----- EXCERPTED DATA
(** The MAC initialisation of the probe executes the whole sequence. *)
Lemma mac_init_call K p ops tr :
  length ops = 128%nat →
  (out ← call (mt7603_rust_get_mac_init_sequence (Some ops) 128 (Some 0%nat));
   match out with
   | (ret, Some ops, Some count) =>
       if ret <? 0 then mret ret else
       _ ← mt7603_execute_reg_ops K p (take count ops);
       mret 0
   | _ => undefined
   end) tr =
  match mt7603_execute_reg_ops K p static_seq tr with
  | Done (_, tr') => Done (0, tr')
  | Panic => Panic
  | Undefined => Undefined
  end.
Proof.
  intros Hops.
  assert (mt7603_rust_get_mac_init_sequence (Some ops) 128 (Some 0%nat) =
    Done (0, Some (static_seq ++ drop (length static_seq) ops), Some (length static_seq))) as Hc.
  { unfold mt7603_rust_get_mac_init_sequence.
    rewrite (run_builder_answers _ (Ok static_seq)) by lia. unfold entry_result.
    by rewrite decide_False by (vm_compute; lia). }
  unfold mbind at 1, io_bind at 1, call at 1. rewrite Hc. cbn [mbind outcome_bind].
  unfold mret at 1, outcome_ret at 1. cbn [Z.ltb Z.compare]. by rewrite take_app_length.
Qed.

(** The image check of the probe. *)
Lemma verify_entry_decides fw :
  mt7603_rust_verify_firmware (Some fw) (length fw) =
  Done (if decide (1024 ≤ length fw ∧ take 4 fw = fw_magic)%nat then 0 else EINVAL).
Proof.
  unfold mt7603_rust_verify_firmware. rewrite from_raw_parts_done, firstn_all by done.
  cbn [mbind outcome_bind]. rewrite verify_firmware_decides. by case_decide.
Qed.

(** What the hardware part of the probe keeps. *)
Lemma probe_hw_leaves K rf stack ops :
  kernel_ok K → length stack = CMD_BUF → length ops = 128%nat →
  (∀ fw, rf = Ok fw → Forall is_u8 fw) → (∀ e, rf = Err e → e < 0) →
  leaves (mt7603u_probe_hw K Release rf stack ops) (λ ret t,
    ret ≤ 0 ∧ (balanced (effect_of t) ∨ ended_by_lost_send ret t)).
Proof.
  intros HK Hs Hops HF He. unfold mt7603u_probe_hw. destruct rf as [fw|e].
  2:{ apply leaves_ret. specialize (He e eq_refl). split; [lia|by left]. }
  eapply leaves_bind_call; [apply verify_entry_decides|]. cbn beta. case_decide.
  2:{ apply leaves_ret. split; [done|by left]. }
  cbn [Z.ltb Z.compare]. destruct (fw_dl_len_release fw (HF fw eq_refl)) as (len & Hdl & Hu).
  eapply leaves_bind; [exact (download_run_leaves K Release stack fw len HK Hs Hdl (λ dl E, proj1 (Hu dl E)))|].
  cbn beta. intros ret t (Hret & Hb & _).
  destruct (Z.ltb_spec ret 0).
  { apply leaves_ret. by rewrite app_nil_r. }
  destruct Hb as [Hb|[? _]%ended_stranded]; [|lia].
  intros tr. rewrite mac_init_call by done.
  destruct (execute_reg_ops_emits K Release static_seq (proj1 static_seq_mapped) tr)
    as (r & new & -> & _ & Hm & Hu' & Hf & _).
  exists 0, new. split; [done|]. split; [lia|]. left. apply balanced_app; [done|]. by split_and!.
Qed.

(** The last write of the way back that arrives leaves the register in normal
    mode; when the last one of all arrived the reset bit is clear as well. *)
Lemma restoring_mode K t d :
  kernel_ok K → restoring t → accepted (wires (effect_of t)) ≠ [] →
  normal_mode (dev_sch (dev_run d (wires (effect_of t)))).
Proof.
  intros HK Hr. apply (restoring_restored K) in Hr. by apply (restored_mode K).
Qed.

(** When no call of the way back fails, all three writes arrive. *)
Lemma restoring_works t :
  restoring t → forallb works t = true →
  ∃ word, is_u32 word ∧
    let v := normal_config word in
    let pulse := Z.lor v MT7603_SCH_REG4_PSE_RESET_BIT in
    wires (effect_of t) =
      [hif_write MT7603_SCH_REG4 v true; hif_write MT7603_SCH_REG4 pulse true;
       hif_write MT7603_SCH_REG4 (Z.ldiff pulse MT7603_SCH_REG4_PSE_RESET_BIT) true].
Proof.
  intros [|got word Hg|got word t1 t2 t3 Hg Hw v pulse H1 H2 H3]; [done| |].
  { cbn [forallb works read_events andb]. by rewrite (proj2 (Z.leb_gt _ _)) by done. }
  assert (∀ a x s, write_events a x s → forallb works s = true → wires (effect_of s) = [hif_write a x true]) as Hone.
  { intros a x s [->|[r ->]]; [done|]. cbn [forallb works andb]. rewrite andb_true_r.
    cbn [effect_of foldr effect_of_event]. by intros ->. }
  rewrite !forallb_app. intros [_ [? [? ?]%andb_true_iff]%andb_true_iff]%andb_true_iff.
  exists word. split; [done|]. cbv zeta. rewrite !effect_of_app. cbn [wires eff_app].
  by rewrite (Hone _ _ t1 H1), (Hone _ _ t2 H2), (Hone _ _ t3 H3).
Qed.

Lemma restoring_clears t d :
  restoring t → forallb works t = true →
  let sch := dev_sch (dev_run d (wires (effect_of t))) in normal_mode sch ∧ bits 8 1 sch = 0.
Proof.
  intros Hr Hw. destruct (restoring_works t Hr Hw) as (word & Hu & ->). cbv zeta.
  assert (is_u32 (normal_config word)) as Hv by (by apply is_uint_ldiff, is_uint_ldiff).
  assert (is_u32 (Z.lor (normal_config word) MT7603_SCH_REG4_PSE_RESET_BIT)) as Hp
    by (apply is_uint_lor; [done|vm_decide]).
  rewrite !dev_run_cons, !dev_step_sch by (done || by apply is_uint_ldiff). cbn [dev_run foldl dev_sch].
  split; [by apply normal_mode_pulse, normal_mode_clear|]. rewrite bits_ldiff, bits_lor.
  change (bits 8 1 MT7603_SCH_REG4_PSE_RESET_BIT) with 1.
  assert (is_uint 1 (bits 8 1 (normal_config word))) as Hb by (apply bits_uint; lia).
  unfold is_uint in Hb. revert Hb. pow2. generalize (bits 8 1 (normal_config word)). intros b Hb.
  assert (b = 0 ∨ b = 1) as [-> | ->] by lia; done.
Qed.

(** ** Correctness *)

(** C11. Downloading the firmware: when the download reports success, on any
    kernel and whatever was running before, the boot ROM has received exactly
    the download region of the image - the first [dl_len] bytes, in order,
    announced with their length at 0x100000 - and was started at 0x100000; no
    command was sent outside bypass mode. *)
Theorem download_loads_image K stack fw tr tr' d :
  kernel_ok K → length stack = CMD_BUF → Forall is_u8 fw →
  mt7603_download_firmware K Release stack fw tr = Done (0, tr') →
  ∃ dl new, fw_dl_len Release fw = Done (Some dl) ∧ 0 ≤ dl ≤ Z.of_nat (length fw) ∧
    tr' = tr ++ new ∧
    let d' := dev_run d (wires (effect_of new)) in
    dev_rom d' = loaded fw dl ∧ dev_lost d' = dev_lost d.
Proof.
  intros HK Hs HF Hrun. destruct (fw_dl_len_release fw HF) as (len & Hlen & Hu).
  destruct (download_run_leaves K Release stack fw len HK Hs Hlen) with (tr := tr)
    as (ret & new & Heq & _ & _ & Hdr); [intros dl ->; by apply Hu|].
  rewrite Hrun in Heq. injection Heq as <- ->.
  destruct (download_run_loads K fw len 0 _ d HK eq_refl Hu Hdr) as (dl & -> & Hdl & Hrom & Hlost).
  by exists dl, new.
Qed.

(** A 40-byte download region, followed by a trailer that is not uploaded. *)
Definition sample_fw : list Z := replicate 40 0x5A ++ replicate 32 0 ++ u32_to_le_bytes 36.

Lemma download_loads_image_witness :
  let tr' := run_trace (mt7603_download_firmware good_kernel Release (replicate CMD_BUF 0) sample_fw) in
  let d := {| dev_sch := 0; dev_rom := rom_reset; dev_lost := 0 |} in
  ∃ dl new, fw_dl_len Release sample_fw = Done (Some dl) ∧ 0 ≤ dl ≤ Z.of_nat (length sample_fw) ∧
    tr' = [] ++ new ∧
    let d' := dev_run d (wires (effect_of new)) in
    dev_rom d' = loaded sample_fw dl ∧ dev_lost d' = dev_lost d.
Proof.
  apply (download_loads_image good_kernel (replicate CMD_BUF 0) sample_fw []).
  - exact good_kernel_ok.
  - apply length_replicate.
  - vm_decide.
  - vm_cast_no_check (eq_refl (Done (0, run_trace
      (mt7603_download_firmware good_kernel Release (replicate CMD_BUF 0) sample_fw)))).
Defined.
----------
▶ _WORK REQUEST_
Look above for the line with "if ret <? 0 then mret ret else" and the line with "eapply leaves_bind; [exact"; transcribe both and all lines in between, exactly, and nothing else.

▶ _WRITTEN REPLY_
       if ret <? 0 then mret ret else
       _ ← mt7603_execute_reg_ops K p (take count ops);
       mret 0
   | _ => undefined
   end) tr =
  match mt7603_execute_reg_ops K p static_seq tr with
  | Done (_, tr') => Done (0, tr')
  | Panic => Panic
  | Undefined => Undefined
  end.
Proof.
  intros Hops.
  assert (mt7603_rust_get_mac_init_sequence (Some ops) 128 (Some 0%nat) =
    Done (0, Some (static_seq ++ drop (length static_seq) ops), Some (length static_seq))) as Hc.
  { unfold mt7603_rust_get_mac_init_sequence.
    rewrite (run_builder_answers _ (Ok static_seq)) by lia. unfold entry_result.
    by rewrite decide_False by (vm_compute; lia). }
  unfold mbind at 1, io_bind at 1, call at 1. rewrite Hc. cbn [mbind outcome_bind].
  unfold mret at 1, outcome_ret at 1. cbn [Z.ltb Z.compare]. by rewrite take_app_length.
Qed.

(** The image check of the probe. *)
Lemma verify_entry_decides fw :
  mt7603_rust_verify_firmware (Some fw) (length fw) =
  Done (if decide (1024 ≤ length fw ∧ take 4 fw = fw_magic)%nat then 0 else EINVAL).
Proof.
  unfold mt7603_rust_verify_firmware. rewrite from_raw_parts_done, firstn_all by done.
  cbn [mbind outcome_bind]. rewrite verify_firmware_decides. by case_decide.
Qed.

(** What the hardware part of the probe keeps. *)
Lemma probe_hw_leaves K rf stack ops :
  kernel_ok K → length stack = CMD_BUF → length ops = 128%nat →
  (∀ fw, rf = Ok fw → Forall is_u8 fw) → (∀ e, rf = Err e → e < 0) →
  leaves (mt7603u_probe_hw K Release rf stack ops) (λ ret t,
    ret ≤ 0 ∧ (balanced (effect_of t) ∨ ended_by_lost_send ret t)).
Proof.
  intros HK Hs Hops HF He. unfold mt7603u_probe_hw. destruct rf as [fw|e].
  2:{ apply leaves_ret. specialize (He e eq_refl). split; [lia|by left]. }
  eapply leaves_bind_call; [apply verify_entry_decides|]. cbn beta. case_decide.
  2:{ apply leaves_ret. split; [done|by left]. }
  cbn [Z.ltb Z.compare]. destruct (fw_dl_len_release fw (HF fw eq_refl)) as (len & Hdl & Hu).
  eapply leaves_bind; [exact (download_run_leaves K Release stack fw len HK Hs Hdl (λ dl E, proj1 (Hu dl E)))|].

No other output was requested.